#### Data
--- START ---

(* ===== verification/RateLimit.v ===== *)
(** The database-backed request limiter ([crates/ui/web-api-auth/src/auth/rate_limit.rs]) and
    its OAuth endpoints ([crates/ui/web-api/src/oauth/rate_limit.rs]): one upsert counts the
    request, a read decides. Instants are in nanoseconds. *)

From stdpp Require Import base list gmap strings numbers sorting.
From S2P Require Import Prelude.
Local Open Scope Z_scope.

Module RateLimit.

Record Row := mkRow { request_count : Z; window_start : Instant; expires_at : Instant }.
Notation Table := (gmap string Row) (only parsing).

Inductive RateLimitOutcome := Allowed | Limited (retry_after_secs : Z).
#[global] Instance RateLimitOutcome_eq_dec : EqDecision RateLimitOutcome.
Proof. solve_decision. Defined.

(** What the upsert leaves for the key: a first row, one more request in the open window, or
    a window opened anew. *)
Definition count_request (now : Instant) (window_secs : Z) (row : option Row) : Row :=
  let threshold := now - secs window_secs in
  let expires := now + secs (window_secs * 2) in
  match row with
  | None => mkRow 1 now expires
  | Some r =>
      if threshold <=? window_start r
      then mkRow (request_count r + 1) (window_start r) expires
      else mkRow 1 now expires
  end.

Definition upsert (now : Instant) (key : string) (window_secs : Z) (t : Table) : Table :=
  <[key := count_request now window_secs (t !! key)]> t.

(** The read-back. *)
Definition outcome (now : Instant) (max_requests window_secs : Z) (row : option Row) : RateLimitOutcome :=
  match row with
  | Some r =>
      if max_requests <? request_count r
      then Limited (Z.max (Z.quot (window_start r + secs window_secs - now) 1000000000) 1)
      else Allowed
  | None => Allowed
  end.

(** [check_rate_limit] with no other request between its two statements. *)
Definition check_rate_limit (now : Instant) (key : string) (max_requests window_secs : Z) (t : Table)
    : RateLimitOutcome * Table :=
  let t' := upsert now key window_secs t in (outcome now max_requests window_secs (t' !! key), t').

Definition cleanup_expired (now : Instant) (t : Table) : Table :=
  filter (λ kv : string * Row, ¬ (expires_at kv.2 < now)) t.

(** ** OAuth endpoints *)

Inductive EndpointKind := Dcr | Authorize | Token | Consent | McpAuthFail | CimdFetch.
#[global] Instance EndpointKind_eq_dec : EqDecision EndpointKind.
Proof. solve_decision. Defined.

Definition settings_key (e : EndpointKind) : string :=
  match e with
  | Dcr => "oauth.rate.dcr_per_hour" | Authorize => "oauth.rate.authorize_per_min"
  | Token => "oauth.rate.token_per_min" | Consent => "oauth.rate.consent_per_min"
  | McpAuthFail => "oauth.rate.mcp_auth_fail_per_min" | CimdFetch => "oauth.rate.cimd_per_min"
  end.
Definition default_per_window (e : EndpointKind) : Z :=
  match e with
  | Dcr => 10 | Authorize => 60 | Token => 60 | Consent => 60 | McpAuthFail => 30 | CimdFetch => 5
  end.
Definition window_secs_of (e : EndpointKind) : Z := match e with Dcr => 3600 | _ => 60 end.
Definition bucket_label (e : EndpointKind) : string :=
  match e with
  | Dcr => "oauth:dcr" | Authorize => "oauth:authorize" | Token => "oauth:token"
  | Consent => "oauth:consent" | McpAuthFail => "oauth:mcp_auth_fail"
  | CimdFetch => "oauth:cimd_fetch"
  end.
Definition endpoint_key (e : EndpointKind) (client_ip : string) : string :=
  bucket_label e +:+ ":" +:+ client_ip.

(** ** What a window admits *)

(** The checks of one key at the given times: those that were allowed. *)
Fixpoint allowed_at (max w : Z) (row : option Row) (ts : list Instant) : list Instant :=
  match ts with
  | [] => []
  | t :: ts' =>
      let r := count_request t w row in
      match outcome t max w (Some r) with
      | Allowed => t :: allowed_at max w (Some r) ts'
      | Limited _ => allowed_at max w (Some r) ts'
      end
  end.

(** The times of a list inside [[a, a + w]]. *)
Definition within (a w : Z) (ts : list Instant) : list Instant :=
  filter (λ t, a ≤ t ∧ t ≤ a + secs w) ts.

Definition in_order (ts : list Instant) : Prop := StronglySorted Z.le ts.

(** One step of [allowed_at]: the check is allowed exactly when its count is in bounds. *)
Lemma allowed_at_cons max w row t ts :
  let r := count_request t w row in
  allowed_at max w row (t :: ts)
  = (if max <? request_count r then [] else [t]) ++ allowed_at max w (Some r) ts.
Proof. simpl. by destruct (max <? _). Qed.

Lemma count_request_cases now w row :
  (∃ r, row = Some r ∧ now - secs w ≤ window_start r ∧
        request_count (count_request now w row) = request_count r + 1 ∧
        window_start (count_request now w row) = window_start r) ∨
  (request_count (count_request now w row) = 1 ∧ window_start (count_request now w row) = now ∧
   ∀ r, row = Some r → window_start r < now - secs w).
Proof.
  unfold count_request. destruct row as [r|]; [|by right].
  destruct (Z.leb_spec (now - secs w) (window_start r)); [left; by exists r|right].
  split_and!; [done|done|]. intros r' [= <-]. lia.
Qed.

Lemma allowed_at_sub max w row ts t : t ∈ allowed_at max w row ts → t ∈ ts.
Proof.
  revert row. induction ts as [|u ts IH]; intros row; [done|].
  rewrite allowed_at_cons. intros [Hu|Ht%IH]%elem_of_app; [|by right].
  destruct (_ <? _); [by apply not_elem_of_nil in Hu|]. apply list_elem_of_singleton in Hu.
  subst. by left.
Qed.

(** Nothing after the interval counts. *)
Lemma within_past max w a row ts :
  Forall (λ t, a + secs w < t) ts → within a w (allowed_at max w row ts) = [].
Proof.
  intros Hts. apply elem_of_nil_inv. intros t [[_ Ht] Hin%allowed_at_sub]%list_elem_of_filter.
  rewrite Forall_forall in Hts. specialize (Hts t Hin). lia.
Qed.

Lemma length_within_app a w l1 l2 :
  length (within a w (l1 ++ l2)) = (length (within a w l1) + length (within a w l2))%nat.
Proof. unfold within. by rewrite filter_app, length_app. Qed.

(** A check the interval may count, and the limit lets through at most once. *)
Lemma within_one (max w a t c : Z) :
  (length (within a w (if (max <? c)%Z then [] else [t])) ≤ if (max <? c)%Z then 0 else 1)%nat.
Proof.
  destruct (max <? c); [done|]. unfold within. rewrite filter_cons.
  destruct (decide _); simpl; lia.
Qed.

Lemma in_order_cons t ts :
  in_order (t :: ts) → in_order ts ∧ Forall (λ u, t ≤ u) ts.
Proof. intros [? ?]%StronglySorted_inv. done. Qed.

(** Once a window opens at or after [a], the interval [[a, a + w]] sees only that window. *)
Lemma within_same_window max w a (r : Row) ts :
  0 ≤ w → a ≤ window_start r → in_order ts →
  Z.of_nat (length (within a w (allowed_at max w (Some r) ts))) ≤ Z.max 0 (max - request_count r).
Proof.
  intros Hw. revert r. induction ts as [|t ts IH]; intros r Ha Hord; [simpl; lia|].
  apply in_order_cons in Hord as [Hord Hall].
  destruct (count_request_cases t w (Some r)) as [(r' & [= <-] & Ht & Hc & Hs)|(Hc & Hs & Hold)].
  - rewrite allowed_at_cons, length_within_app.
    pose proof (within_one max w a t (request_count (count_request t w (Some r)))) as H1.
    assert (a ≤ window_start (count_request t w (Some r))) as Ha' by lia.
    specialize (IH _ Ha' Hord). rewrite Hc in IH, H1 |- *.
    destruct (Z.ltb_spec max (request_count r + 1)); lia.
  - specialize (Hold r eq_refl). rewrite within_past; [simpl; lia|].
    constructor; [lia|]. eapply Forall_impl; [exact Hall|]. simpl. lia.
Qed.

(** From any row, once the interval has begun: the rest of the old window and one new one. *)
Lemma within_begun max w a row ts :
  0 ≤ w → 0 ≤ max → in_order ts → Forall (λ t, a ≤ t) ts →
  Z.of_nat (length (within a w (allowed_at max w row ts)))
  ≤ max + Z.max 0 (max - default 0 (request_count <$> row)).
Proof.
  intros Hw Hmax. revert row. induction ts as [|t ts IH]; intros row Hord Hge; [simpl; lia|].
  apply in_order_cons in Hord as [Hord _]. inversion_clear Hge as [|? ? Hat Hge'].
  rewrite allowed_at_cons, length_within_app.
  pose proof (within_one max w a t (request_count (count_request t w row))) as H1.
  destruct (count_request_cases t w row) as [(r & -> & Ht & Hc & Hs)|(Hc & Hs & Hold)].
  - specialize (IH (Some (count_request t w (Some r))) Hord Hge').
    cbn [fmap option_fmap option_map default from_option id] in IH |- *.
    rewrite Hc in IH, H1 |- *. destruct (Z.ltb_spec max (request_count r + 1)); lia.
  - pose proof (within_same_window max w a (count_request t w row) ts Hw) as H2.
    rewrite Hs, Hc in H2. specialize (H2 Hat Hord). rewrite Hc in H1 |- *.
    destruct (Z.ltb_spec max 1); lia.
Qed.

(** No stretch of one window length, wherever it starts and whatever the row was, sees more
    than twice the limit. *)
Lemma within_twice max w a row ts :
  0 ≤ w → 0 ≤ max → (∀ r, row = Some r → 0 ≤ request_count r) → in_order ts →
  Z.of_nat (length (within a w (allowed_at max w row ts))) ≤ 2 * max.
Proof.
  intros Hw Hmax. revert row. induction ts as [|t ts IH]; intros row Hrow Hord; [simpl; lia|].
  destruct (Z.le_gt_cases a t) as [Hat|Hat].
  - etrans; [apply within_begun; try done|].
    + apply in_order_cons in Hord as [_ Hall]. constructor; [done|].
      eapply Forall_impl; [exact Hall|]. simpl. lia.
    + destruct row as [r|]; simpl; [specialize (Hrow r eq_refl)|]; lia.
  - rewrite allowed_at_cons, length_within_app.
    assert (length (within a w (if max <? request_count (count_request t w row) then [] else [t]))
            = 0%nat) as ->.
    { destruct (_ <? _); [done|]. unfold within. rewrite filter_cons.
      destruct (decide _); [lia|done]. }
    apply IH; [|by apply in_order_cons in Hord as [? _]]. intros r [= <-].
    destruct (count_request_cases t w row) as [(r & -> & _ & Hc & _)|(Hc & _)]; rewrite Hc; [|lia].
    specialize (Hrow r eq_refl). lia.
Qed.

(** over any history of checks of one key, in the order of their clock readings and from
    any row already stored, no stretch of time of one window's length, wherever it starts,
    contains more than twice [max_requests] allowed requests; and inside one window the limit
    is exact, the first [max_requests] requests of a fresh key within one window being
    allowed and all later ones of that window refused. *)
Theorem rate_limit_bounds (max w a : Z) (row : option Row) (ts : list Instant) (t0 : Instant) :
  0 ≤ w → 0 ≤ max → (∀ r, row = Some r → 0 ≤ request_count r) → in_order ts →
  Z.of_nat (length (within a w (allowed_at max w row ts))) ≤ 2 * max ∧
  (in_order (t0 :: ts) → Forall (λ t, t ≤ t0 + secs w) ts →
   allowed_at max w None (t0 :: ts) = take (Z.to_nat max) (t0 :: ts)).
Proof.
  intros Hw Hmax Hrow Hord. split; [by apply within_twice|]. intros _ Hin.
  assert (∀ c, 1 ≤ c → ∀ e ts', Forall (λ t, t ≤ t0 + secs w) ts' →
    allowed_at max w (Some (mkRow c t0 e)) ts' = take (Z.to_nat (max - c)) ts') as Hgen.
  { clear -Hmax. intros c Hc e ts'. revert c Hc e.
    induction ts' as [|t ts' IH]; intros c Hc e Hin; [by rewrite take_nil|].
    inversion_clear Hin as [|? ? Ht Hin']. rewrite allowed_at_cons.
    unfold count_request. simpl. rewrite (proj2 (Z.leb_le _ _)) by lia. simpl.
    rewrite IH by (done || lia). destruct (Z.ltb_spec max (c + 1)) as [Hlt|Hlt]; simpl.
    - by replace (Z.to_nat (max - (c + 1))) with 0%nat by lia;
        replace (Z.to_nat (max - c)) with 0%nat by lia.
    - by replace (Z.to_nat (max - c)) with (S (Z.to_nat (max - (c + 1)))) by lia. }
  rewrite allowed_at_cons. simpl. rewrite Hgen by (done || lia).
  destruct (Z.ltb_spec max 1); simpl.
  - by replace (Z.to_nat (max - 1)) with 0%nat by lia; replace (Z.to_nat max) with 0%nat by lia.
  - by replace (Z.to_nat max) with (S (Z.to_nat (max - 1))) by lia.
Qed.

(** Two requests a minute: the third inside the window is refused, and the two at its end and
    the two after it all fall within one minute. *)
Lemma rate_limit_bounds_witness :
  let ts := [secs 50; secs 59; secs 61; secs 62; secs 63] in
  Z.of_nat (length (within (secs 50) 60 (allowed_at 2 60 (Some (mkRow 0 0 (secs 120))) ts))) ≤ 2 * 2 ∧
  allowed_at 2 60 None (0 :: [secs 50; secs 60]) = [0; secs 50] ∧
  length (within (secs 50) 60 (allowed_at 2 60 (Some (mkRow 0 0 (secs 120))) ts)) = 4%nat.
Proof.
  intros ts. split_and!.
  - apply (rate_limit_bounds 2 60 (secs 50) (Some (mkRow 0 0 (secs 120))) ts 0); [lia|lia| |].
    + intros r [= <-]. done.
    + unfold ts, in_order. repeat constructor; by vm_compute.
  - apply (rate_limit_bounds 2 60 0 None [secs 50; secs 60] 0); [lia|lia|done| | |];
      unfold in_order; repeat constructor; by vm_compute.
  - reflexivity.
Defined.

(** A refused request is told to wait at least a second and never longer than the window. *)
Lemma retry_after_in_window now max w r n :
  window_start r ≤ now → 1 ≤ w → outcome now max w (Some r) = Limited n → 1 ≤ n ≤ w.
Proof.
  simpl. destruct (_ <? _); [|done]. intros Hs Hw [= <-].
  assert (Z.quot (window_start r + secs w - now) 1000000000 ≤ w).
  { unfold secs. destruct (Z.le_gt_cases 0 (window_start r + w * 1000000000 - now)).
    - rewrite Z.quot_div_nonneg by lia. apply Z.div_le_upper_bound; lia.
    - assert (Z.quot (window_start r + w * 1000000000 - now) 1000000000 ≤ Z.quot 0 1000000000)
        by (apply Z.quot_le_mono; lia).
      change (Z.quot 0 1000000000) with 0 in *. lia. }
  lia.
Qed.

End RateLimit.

--- END ---
--- START ---

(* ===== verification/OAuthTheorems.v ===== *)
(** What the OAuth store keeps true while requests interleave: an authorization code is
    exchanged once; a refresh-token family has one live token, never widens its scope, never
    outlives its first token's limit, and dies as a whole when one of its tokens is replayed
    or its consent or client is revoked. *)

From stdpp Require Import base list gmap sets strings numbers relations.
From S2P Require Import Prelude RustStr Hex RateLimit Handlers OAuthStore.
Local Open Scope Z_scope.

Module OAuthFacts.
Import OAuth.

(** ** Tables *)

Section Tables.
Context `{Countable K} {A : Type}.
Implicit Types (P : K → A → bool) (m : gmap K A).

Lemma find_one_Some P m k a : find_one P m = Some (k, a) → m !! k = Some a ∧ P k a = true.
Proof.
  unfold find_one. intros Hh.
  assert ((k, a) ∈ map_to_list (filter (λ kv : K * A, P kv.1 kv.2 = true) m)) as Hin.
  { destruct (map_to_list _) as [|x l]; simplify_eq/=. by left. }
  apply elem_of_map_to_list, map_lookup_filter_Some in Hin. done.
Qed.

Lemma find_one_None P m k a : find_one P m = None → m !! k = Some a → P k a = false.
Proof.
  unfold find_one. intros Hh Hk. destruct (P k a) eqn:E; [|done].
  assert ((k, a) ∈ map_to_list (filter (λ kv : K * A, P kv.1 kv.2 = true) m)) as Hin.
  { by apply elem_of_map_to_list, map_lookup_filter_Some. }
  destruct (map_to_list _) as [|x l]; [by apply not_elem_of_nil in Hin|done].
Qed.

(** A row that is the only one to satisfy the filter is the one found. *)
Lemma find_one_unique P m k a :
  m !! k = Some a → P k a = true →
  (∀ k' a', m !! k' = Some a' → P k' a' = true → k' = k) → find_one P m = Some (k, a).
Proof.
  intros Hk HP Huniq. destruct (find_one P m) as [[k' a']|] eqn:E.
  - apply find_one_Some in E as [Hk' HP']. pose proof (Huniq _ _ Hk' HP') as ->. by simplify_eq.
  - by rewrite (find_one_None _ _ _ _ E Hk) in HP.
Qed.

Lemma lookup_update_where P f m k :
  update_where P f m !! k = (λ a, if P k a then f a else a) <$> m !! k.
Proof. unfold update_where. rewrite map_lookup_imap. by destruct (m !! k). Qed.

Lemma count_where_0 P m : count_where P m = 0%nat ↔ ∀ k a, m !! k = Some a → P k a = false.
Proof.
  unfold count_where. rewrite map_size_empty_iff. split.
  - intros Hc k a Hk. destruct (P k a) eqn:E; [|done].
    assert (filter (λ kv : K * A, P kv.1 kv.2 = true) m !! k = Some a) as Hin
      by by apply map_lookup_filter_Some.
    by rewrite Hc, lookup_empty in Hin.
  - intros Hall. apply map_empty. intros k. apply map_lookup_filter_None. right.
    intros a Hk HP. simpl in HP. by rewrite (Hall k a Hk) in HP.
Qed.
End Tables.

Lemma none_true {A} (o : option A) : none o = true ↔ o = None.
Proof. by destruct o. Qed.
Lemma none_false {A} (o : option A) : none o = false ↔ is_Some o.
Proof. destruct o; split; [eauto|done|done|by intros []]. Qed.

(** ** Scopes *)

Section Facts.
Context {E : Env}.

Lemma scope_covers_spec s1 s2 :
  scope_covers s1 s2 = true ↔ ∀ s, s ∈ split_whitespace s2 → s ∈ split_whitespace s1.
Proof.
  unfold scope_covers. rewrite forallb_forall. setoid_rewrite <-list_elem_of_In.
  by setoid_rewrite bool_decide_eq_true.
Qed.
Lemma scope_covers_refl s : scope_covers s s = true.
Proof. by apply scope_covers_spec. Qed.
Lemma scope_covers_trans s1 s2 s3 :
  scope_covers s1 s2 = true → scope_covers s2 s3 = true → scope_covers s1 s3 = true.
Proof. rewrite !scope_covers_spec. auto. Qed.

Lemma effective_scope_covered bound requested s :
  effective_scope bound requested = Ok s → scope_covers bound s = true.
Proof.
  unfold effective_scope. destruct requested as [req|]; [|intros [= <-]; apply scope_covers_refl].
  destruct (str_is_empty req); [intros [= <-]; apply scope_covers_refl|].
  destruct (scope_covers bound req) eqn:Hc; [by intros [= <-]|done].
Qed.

--- END ---

#### Instructions for the task
Set down, from the entries above, exactly the lines from the one with "unfold find_one. intros Hh Hk." up to and including the one with "apply elem_of_map_to_list, map_lookup_filter_Some.", and no other lines.

#### Answer box
  unfold find_one. intros Hh Hk. destruct (P k a) eqn:E; [|done].
  assert ((k, a) ∈ map_to_list (filter (λ kv : K * A, P kv.1 kv.2 = true) m)) as Hin.
  { by apply elem_of_map_to_list, map_lookup_filter_Some. }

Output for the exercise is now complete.